Who knew that our most important teaching goals and teaching challenges – his in auto repair and mine in counselling and health behaviour change – were so aligned?

 

This reminded me of another conversation I had with a surgeon a couple of years ago. We were talking about laparoscopic surgery, and I wondered whether today’s medical students had a learning advantage due to their years of experience playing videogames. The doctor stated that it doesn’t take long to teach anyone to how to perform laparoscopies (although video game players might learn a little faster). He said that what takes years to teach and learn is when not to do the surgery.

 

When and how to intervene may be the most challenging things for anyone to learn because the skills are so complex.
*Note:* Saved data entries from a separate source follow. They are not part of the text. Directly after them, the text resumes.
(* ===== verification/Swarm.v ===== *)
(** * The swarm: its loops and sessions

    The tasks of [Swarm] in [crates/stitch-p2p/src/discovery.rs]: the accept
    loop, the connect loop, one task per connection ([admit_and_bridge]), the
    shared set of connected ids, the list of task handles and [abort]. A task
    runs without interruption between two points at which it awaits; an event
    is one such stretch, and an execution is a list of events. What the
    transport answers (inbound connections, discovered peers, dial results,
    streams, messages) is carried by the events. *)
From S2P Require Import Prelude Hlc Lww Wire Replog SyncState Node Protocol Session Membership Discovery.

(** ** State *)

(** Where an [admit_and_bridge] task stands; [Running] holds the receiver of
    local writes, the id the remote announced, and the send stream. *)
Inductive Stage (W : Type) :=
| Admitting
| Opening
| Running (rx : nat) (remote : option PeerId) (w : W)
| Finished
| Panicked
| Cancelled.
Arguments Admitting {W}.
Arguments Opening {W}.
Arguments Running {W}.
Arguments Finished {W}.
Arguments Panicked {W}.
Arguments Cancelled {W}.

Record Task (W : Type) := mkTask { tk_role : ConnRole; tk_id : string; tk_stage : Stage W }.
Arguments mkTask {W}.
Arguments tk_role {W}.
Arguments tk_id {W}.
Arguments tk_stage {W}.

(** [JoinHandle::is_finished]. *)
Definition is_finished {W} (t : Task W) : bool :=
  match tk_stage t with Finished | Panicked | Cancelled => true | _ => false end.

(** Where the two loops stand: at an await, or between spawning a task and
    recording its handle. *)
Inductive AcceptAt := Accepting | Accepted (h : nat) | AcceptStopped.

Inductive ConnectAt :=
| Discovering
| Sweeping (targets : list string)
| Dialling (target : string) (rest : list string)
| Dialled (h : nat) (rest : list string)
| Sleeping
| ConnectStopped.

(** A handle is the position of its task in [sw_tasks]. *)
Record Swarm (W G P A : Type) := mkSwarm {
  sw_node : SyncNode P A;
  sw_gate : option G;
  sw_connected : gset string;
  sw_tasks : list (Task W);
  sw_bridges : list nat;
  sw_accept : AcceptAt;
  sw_connect : ConnectAt;
  sw_aborting : bool;
  sw_pull_interval : Z;
  sw_discovery_interval : Z;
}.
Arguments mkSwarm {W G P A}.
Arguments sw_node {W G P A}.
Arguments sw_gate {W G P A}.
Arguments sw_connected {W G P A}.
Arguments sw_tasks {W G P A}.
Arguments sw_bridges {W G P A}.
Arguments sw_accept {W G P A}.
Arguments sw_connect {W G P A}.
Arguments sw_aborting {W G P A}.
Arguments sw_pull_interval {W G P A}.
Arguments sw_discovery_interval {W G P A}.

(** What happens next. *)
Inductive SwarmEvent (W P A : Type) :=
| EAccept (remote : option string)
| EAcceptTrack
| EDiscover (targets : option (list string))
| ENext
| EConnected (ok : bool)
| EConnectTrack
| EWake
| EAdmit (h : nat) (key : option (list byte)) (opened : bool) (inbound : option (list byte))
| EStreams (h : nat) (send : option W)
| ESession (h : nat) (now : result Z ()) (inbound : result SyncMessage ProtocolError)
| ELocal (h : nat)
| ETick (h : nat)
| EPanic (h : nat) (left_behind : SyncState P A)
| EWrite (now : result Z ()) (op : Op) (entity id : string) (data : list byte)
| EIngest (now : result Z ()) (frames : list WriteFrame)
| EAbort
| EDrain
| EStopAccept
| EStopConnect.
Arguments EAccept {W P A}.
Arguments EAcceptTrack {W P A}.
Arguments EDiscover {W P A}.
Arguments ENext {W P A}.
Arguments EConnected {W P A}.
Arguments EConnectTrack {W P A}.
Arguments EWake {W P A}.
Arguments EAdmit {W P A}.
Arguments EStreams {W P A}.
Arguments ESession {W P A}.
Arguments ELocal {W P A}.
Arguments ETick {W P A}.
Arguments EPanic {W P A}.
Arguments EWrite {W P A}.
Arguments EIngest {W P A}.
Arguments EAbort {W P A}.
Arguments EDrain {W P A}.
Arguments EStopAccept {W P A}.
Arguments EStopConnect {W P A}.

Module Swarm.
Section ops.
Context {W G P A : Type} {AW : AsyncWrite W} {MG : MemberGate G} {FP : FramePersister P}
  {FA : FrameAuth A} {HI : HashIter}.
Abbreviation Self := (Swarm W G P A).
Implicit Types s : Self.

Definition set_node (n : SyncNode P A) s : Self :=
  mkSwarm n (sw_gate s) (sw_connected s) (sw_tasks s) (sw_bridges s) (sw_accept s) (sw_connect s)
    (sw_aborting s) (sw_pull_interval s) (sw_discovery_interval s).
Definition set_gate (g : option G) s : Self :=
  mkSwarm (sw_node s) g (sw_connected s) (sw_tasks s) (sw_bridges s) (sw_accept s) (sw_connect s)
    (sw_aborting s) (sw_pull_interval s) (sw_discovery_interval s).
Definition set_connected (c : gset string) s : Self :=
  mkSwarm (sw_node s) (sw_gate s) c (sw_tasks s) (sw_bridges s) (sw_accept s) (sw_connect s)
    (sw_aborting s) (sw_pull_interval s) (sw_discovery_interval s).
Definition set_tasks (ts : list (Task W)) s : Self :=
  mkSwarm (sw_node s) (sw_gate s) (sw_connected s) ts (sw_bridges s) (sw_accept s) (sw_connect s)
    (sw_aborting s) (sw_pull_interval s) (sw_discovery_interval s).
Definition set_bridges (b : list nat) s : Self :=
  mkSwarm (sw_node s) (sw_gate s) (sw_connected s) (sw_tasks s) b (sw_accept s) (sw_connect s)
    (sw_aborting s) (sw_pull_interval s) (sw_discovery_interval s).
Definition set_accept (a : AcceptAt) s : Self :=
  mkSwarm (sw_node s) (sw_gate s) (sw_connected s) (sw_tasks s) (sw_bridges s) a (sw_connect s)
    (sw_aborting s) (sw_pull_interval s) (sw_discovery_interval s).
Definition set_connect (c : ConnectAt) s : Self :=
  mkSwarm (sw_node s) (sw_gate s) (sw_connected s) (sw_tasks s) (sw_bridges s) (sw_accept s) c
    (sw_aborting s) (sw_pull_interval s) (sw_discovery_interval s).

(** ** Spawning *)

(** The connect loop returns at once when the peer has no id yet. *)
Definition spawn_inner (my_id : option string) (node : SyncNode P A) (pull_interval discovery_interval : Z)
    (gate : option G) : Self :=
  mkSwarm node gate ∅ [] [] Accepting (match my_id with Some _ => Discovering | None => ConnectStopped end)
    false pull_interval discovery_interval.

Definition spawn_with_discovery_interval my_id node pull_interval discovery_interval : Self :=
  spawn_inner my_id node pull_interval discovery_interval None.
Education for diverse fields of practice – from car repair to medicine and lots in between – demands that students master three essential foundation skills:

 

1. Critical reflection: Meaning-making and interrogating the limits of one’s knowledge and skills; considering costs, benefits and outcomes of different possibilities

 

2. Attention: Including listening, observation and data-gathering, from a stance of care and concern

 

3. Decision-making: This includes decisions regarding a specific course of action, as well as decisions about what additional information might be needed; acting with integrity and ethics.

 

A nice article on how diagnosis is more art than science features wisdom from “master diagnosticians”, and underlines the importance of the above three skills, along with humility and a commitment to continuous learning:

 

“If you want to be a master diagnostician,”  says Dr. Lewin,  ”you’d better be prepared to be a master student.” It’s a lesson Dr. Goodgold, now in his fifth decade of practice, still takes to heart.  ”Being a good diagnostician means being good at solving problems. It starts with being intellectually honest.  You must admit to yourself that you don’t know everything. Not a week goes by that I don’t see something new. I must continue to be a student of medicine and science.”

[…]

Consider the wisdom of Sherlock Holmes, who was modeled by his creator, Sir Arthur Conan Doyle (a physician turned fiction writer), after one of the most renowned diagnosticians of his day: Dr. Joseph Bell, professor of medicine at the University of Edinburgh.  ”I see no more than you,”  the super sleuth explained to his sidekick, Dr. Watson,  ”but I have trained myself to notice what I see.”